Commas and Comma Splices

Commas are one of the most widely used punctuation marks in the English language. They are used in several places for different reasons.

1. Use a comma before the eight coordinating conjunctions (and, or, so, but, nor, yet, for, although).

  • He came early, but she came late.
  • I was ready to leave, but he didn't see my ride.
  • I was hungry, and I wanted to eat.
  • It was raining, so I walked him to the bus.

2. After a subordinate clause that comes before a main clause. Subordinate clause: has a subject and a verb, but is not a complete sentence. Subordinate clauses are often used to add information to another clause, especially to tell about specific circumstances.

  • When I'm hungry, I go to my favorite restaurant.
  • Despite the fact we were tired, we stayed up to watch a movie.

3. Around extra information that does not include a verb.

  • New Hampshire, a state with many tall mountains, is my home.
  • My son, Rick, is home from college.
  • My father, a good doctor, took care of me when I broke my arm.

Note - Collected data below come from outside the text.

(** Storing the entry in the space made for it. *)
Lemma write_entry pre hole post p value enc n (k : list Z -> res (list Z)) : plan = (value, enc, n) ->
  p = Z.of_nat (length pre) -> Z.of_nat (length hole) = raw_len prev new_ent ->
  ('(zl, n) ← zipPrevEncodeLength (pre ++ hole ++ post) (Some p) prev;
   let p := p + n in
   '(zl, n) ← zipEncodeLength zl (Some p) enc (Z.of_nat (length s));
   let p := p + n in
   zl ← (if ZIP_IS_STR enc then memwrite zl p s else zipSaveInteger zl p value enc);
   k zl) =
  k (pre ++ entry_image prev new_ent ++ post).
Proof.
  intros Hpl Hp Hh. pose proof (plan_size value enc n Hpl) as Hsize. rewrite <- Hh in Hsize.
  set (lb := length_buf enc (Z.of_nat (length s))) in *.
  set (pi := prev_image false prev) in *.
  assert (exists h1 h2 h3, hole = h1 ++ h2 ++ h3 /\ length h1 = length pi /\ length h2 = length lb /\
    Z.of_nat (length h3) = n) as (h1 & h2 & h3 & -> & H1 & H2 & H3).
  { assert (0 <= n) by (unfold plan in Hpl; destruct (zipTryEncoding s) as [[v e]|]; injection Hpl as _ _ <-;
      [pose proof (int_size_nonneg e)|]; lia).
    exists (take (length pi) hole), (take (length lb) (drop (length pi) hole)), (drop (length lb) (drop (length pi) hole)).
    rewrite !take_drop. split; [done|]. rewrite !length_take, !length_drop. lia. }
  rewrite <- !app_assoc. rewrite prev_encode_write by done. cbn [mbind res_bind]. cbv zeta. fold pi.
  cbn [zipEncodeLength]. fold lb. rewrite (app_assoc pre).
  rewrite write_mid by (rewrite ?length_app; lia). cbn [mbind res_bind]. rewrite (app_assoc (pre ++ pi)).
  assert (forall zl' : list Z, zl' = (pre ++ entry_image prev new_ent ++ post) -> k zl' = k (pre ++ entry_image prev new_ent ++ post))
    as Hk by now intros ? ->.
  assert (Z.of_nat (length ((pre ++ pi) ++ lb)) = p + Z.of_nat (length pi) + Z.of_nat (length lb)) as Hp3
    by (rewrite !length_app; lia).
  unfold plan in Hpl. unfold new_ent, content_of, entry_image in *.
  destruct (zipTryEncoding s) as [[v e]|] eqn:E; injection Hpl as <- <- <-.
  - apply try_encoding_some in E as (Hi & _ & _). rewrite (int_enc_not_str e v) by done.
    rewrite save_int by done. cbn [mbind res_bind]. apply Hk. unfold content_image. cbn [e_val e_large content_head content_body].
    unfold lb, length_buf. rewrite (int_enc_not_str e v) by done. now rewrite <- !app_assoc.
  - change (ZIP_IS_STR 0) with true. cbn iota. rewrite write_mid by (done || lia). cbn [mbind res_bind]. apply Hk.
    unfold content_image. cbn [e_val e_large content_head content_body]. now rewrite <- !app_assoc.
Qed.
(** Deleting up to the end. *)
Lemma delete_end junk zl xs ds :
  ziplist_rep zl (xs ++ ds) -> ds <> [] ->
  let prev := last_raw 0 xs in let D := entries_image prev ds in
  exists zl',
  ('(zl, nextdiff) ← (zl ← set_TAIL_OFFSET zl (u32 (offset xs - prev)); Ret (zl, 0));
   n ← ZIPLIST_BYTES zl;
   zl ← ziplistResize junk zl (n - Z.of_nat (length D) + nextdiff);
   zl ← ZIPLIST_INCR_LENGTH zl (- Z.of_nat (length ds));
   if negb (nextdiff =? 0) then __ziplistCascadeUpdate junk zl (offset xs) else Ret zl) = Ret zl' /\
  ziplist_rep zl' xs.
Proof.
  intros R Hne prev D. destruct (prev_range zl xs ds R) as [Hprev Hoff]. fold prev in Hprev.
  pose proof (zr_size _ _ R) as Hsz. pose proof (zr_ok _ _ R) as Hok. apply Forall_app in Hok as [Hox _].
  pose proof (zl_length _ _ R) as Hl. rewrite offset_app in Hl. fold prev D in Hl.
  pose proof (last_raw_le xs 0 ltac:(lia)) as Hle. fold prev in Hle.
  destruct (zr_image _ _ R) as (c & E & Hc). set (T := Z.of_nat (length zl)) in *. rewrite E.
  rewrite put_tail, (uwrap_id 32) by (unfold in_u; lia). cbn [mbind res_bind].
  rewrite get_bytes by (unfold in_u; lia). cbn [mbind res_bind].
  rewrite entries_image_app, <- app_assoc. fold prev D.
  rewrite zl_resize_shrink; [|now destruct D|lia|lia]. cbn [mbind res_bind].
  rewrite incr_length by (eapply cnt_u16; eauto). cbn [mbind res_bind]. eexists. split; [done|].
  split; [|done|].
  - exists (if c <? UINT16_MAX then u16 (c + - Z.of_nat (length ds)) else c).
    split; [|apply (cnt_decr c (xs ++ ds)); [done|rewrite length_app; lia|lia]].
    f_equal. f_equal. rewrite !length_app, length_header. cbn [length]. lia.
  - rewrite !length_app, length_header. cbn [length]. lia.
Qed.

Lemma delete_ok junk zl xs d rest num : ziplist_rep zl (xs ++ d :: rest) -> 0 <= num ->
  Z.of_nat (length zl) + 4 * Z.of_nat (length rest) < 2 ^ 32 ->
  exists zl' ys', __ziplistDelete junk zl (offset xs) num = Ret zl' /\ ziplist_rep zl' (xs ++ ys') /\
    same_vals (drop (Z.to_nat num) (d :: rest)) ys' /\ (e_large <$> head ys' = Some true -> num = 0 /\ ys' = d :: rest).
Proof.
  intros R Hnum Hbnd. set (prev := last_raw 0 xs). destruct (prev_range zl xs _ R) as [Hprev Hoff]. fold prev in Hprev.
  pose proof (zr_size _ _ R) as Hsz. pose proof (zr_ok _ _ R) as Hok.
  unfold __ziplistDelete. destruct (entry_here zl _ R xs d rest eq_refl) as (-> & _). cbn [mbind res_bind].
  pose proof (fuel_enough zl _ R) as Hfuel. rewrite length_app in Hfuel.
  rewrite (skip_ok zl _ R (d :: rest)) by (done || lia). cbn [mbind res_bind decoded zp prevrawlen].
  rewrite Z.sub_0_r. set (n := Z.to_nat num). set (ds := take n (d :: rest)). set (ys := drop n (d :: rest)).
  assert (d :: rest = ds ++ ys) as Hrest by (symmetry; apply take_drop).
  rewrite Hrest in R, Hok. fold prev. rewrite offset_app. fold prev.
  set (D := entries_image prev ds).
  pose proof (zl_length _ _ R) as Hl. rewrite !offset_app, entries_image_app, length_app in Hl. fold prev D in Hl.
  replace (offset xs + Z.of_nat (length D) - offset xs) with (Z.of_nat (length D)) by lia.
  rewrite uwrap_id by (unfold in_u; lia).
  assert (n = Z.to_nat num) as Hn by done. clearbody n. destruct n as [|n].
  { change ds with (@nil zent) in *. change ys with (d :: rest) in *. cbn [D entries_image length]. change (0 <? Z.of_nat 0) with false. cbn iota.
    exists zl, (d :: rest). do 3 (split; [done|]). intros _. split; [lia|done]. }
  assert (ds = d :: take n rest) as Hds by done.
  apply Forall_app in Hok as [Hox Hok]. apply Forall_app in Hok as [Hod Hoy].
  assert (content_ok (e_val d)) as Hd by (rewrite Hds in Hod; now apply Forall_cons in Hod as [? _]).
  pose proof (deleted_room prev d (take n rest) Hd ltac:(lia)) as Hroom. rewrite <- Hds in Hroom. fold D in Hroom.
  destruct (Z.ltb_spec 0 (Z.of_nat (length D))) as [HD|]; [|lia].
  assert (length rest = length (take n rest) + length ys)%nat as Hlen
    by (rewrite <- (take_drop n rest) at 1; now rewrite length_app).
  rewrite app_assoc in R. destruct (rd_boundary zl _ R (xs ++ ds) ys eq_refl) as (b & Hb & He). rewrite offset_app in Hb. fold prev D in Hb.
  rewrite Hb. cbn [mbind res_bind]. rewrite He. clear Hb He. clearbody ys.
  destruct ys as [|y ys]; cbn [negb].
  - rewrite app_nil_r in R. destruct (delete_end junk zl xs ds R ltac:(rewrite Hds; done)) as (zl' & Hrun & HR).
    exists zl', []. rewrite app_nil_r. split; [exact Hrun|]. done.
  - destruct (rep_block zl (xs ++ ds) (y :: ys) R ltac:(done)) as (c & E & Hc).
    set (T := Z.of_nat (length zl)) in *. pose proof (length_block c (xs ++ ds) (y :: ys)) as HT. rewrite <- E in HT. fold T in HT.
    pose proof (byte_diff_ok zl (xs ++ ds) y ys prev R ltac:(lia)) as Hdiff. rewrite offset_app in Hdiff. fold prev D in Hdiff.
    rewrite Hdiff. cbn [mbind res_bind]. set (q := last_raw 0 (xs ++ ds)) in *.
    rewrite E. unfold block. rewrite <- HT. rewrite !entries_image_app, <- !app_assoc. fold prev D q.
    destruct (prev_range zl (xs ++ ds) _ R) as [Hq Hoff2]. fold q in Hq. rewrite offset_app in *. fold prev D in Hoff2 |- *.
    assert (last_raw prev ds = q) as Hqe by (unfold q; now rewrite last_raw_app). rewrite Hqe in Hl.
    pose proof (next_diff_le q prev (y :: ys) ltac:(lia) ltac:(lia)).
    destruct (relink_ok junk T (offset xs + Z.of_nat (length D) + last_off q (y :: ys)) c (entries_image 0 xs) D y q prev ys
      (offset xs) (next_diff q prev (y :: ys)) (0 + Z.of_nat (length ds))) as (ys' & Hv & Hb32 & Hrun);
      try (done || lia).
    + eapply cnt_u16; eauto.
    + cbn [next_diff]. lia.
    + cbn [length] in Hlen. lia.
    + set (y' := mk_zent false (e_val y)) in *.
      eexists _, (y' :: ys'). split; [exact Hrun|]. apply Forall_cons in Hoy as [Hy Hoy].
      set (c' := if c <? UINT16_MAX then _ else _).
      pose proof (block_split c' xs (y' :: ys')) as Hbs. fold prev in Hbs. rewrite <- Hbs.
      split; [apply block_rep; [done| | |]|split].
      * apply Forall_app. split; [done|]. apply Forall_cons. split; [done|]. now apply (same_vals_ok ys).
      * apply (cnt_decr c ((xs ++ ds) ++ y :: ys)); [done| |lia]. rewrite !length_app. cbn [length].
        rewrite (same_vals_length _ _ Hv). lia.
      * rewrite length_block, entries_image_app, length_app. fold prev. lia.
      * unfold same_vals in *. cbn [map]. now rewrite Hv.
      * done.
Qed.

4. With non-defining relative clauses. Similar to #3, non-defining relative clauses give additional information about something, but does not define it.

  • Professor Smith, who teaches the evening class, is at home.
  • Central Park, which was built by Olmsted, is one of the world's most venerated parks.

5. Between two elements or items in a list.

  • I like bananas, pears and peaches.
  • I took a several classes my first semester in college: English 1010, Theatre 1020, Biology 1010 and Math 1050.

Comma splices, sometimes called "run-on sentences" or "fused sentences," are a common problem for beginning (and even advanced) writers. Comma splices most often occur when the writer tries to add two sentences together by simply adding a comma. The problem is that the sentence does not work unless a semicolon is used or a coordinating conjunction. Another option is to make each clause into separate sentences.


Incorrect: I saw David outside of class, he gave me a book.
Correct: I saw David outside of class; he gave me a book.

Incorrect: She told me to look outside, I didn't see anything.
Correct: She told me to look outside, but I didn't see anything.

Incorrect: I looked outside, the mailman was nowhere to be found.
Correct: I looked outside. The mailman was nowhere to be found.

Note from the examples that there is no single way to fix comma splices. Which solution is chosen depends on the rest of the paragraph surrounding the sentence, and what type of effect you want to create. For example, a series of short sentences might be irritating in an information paper, but creates a certain mood in a short story.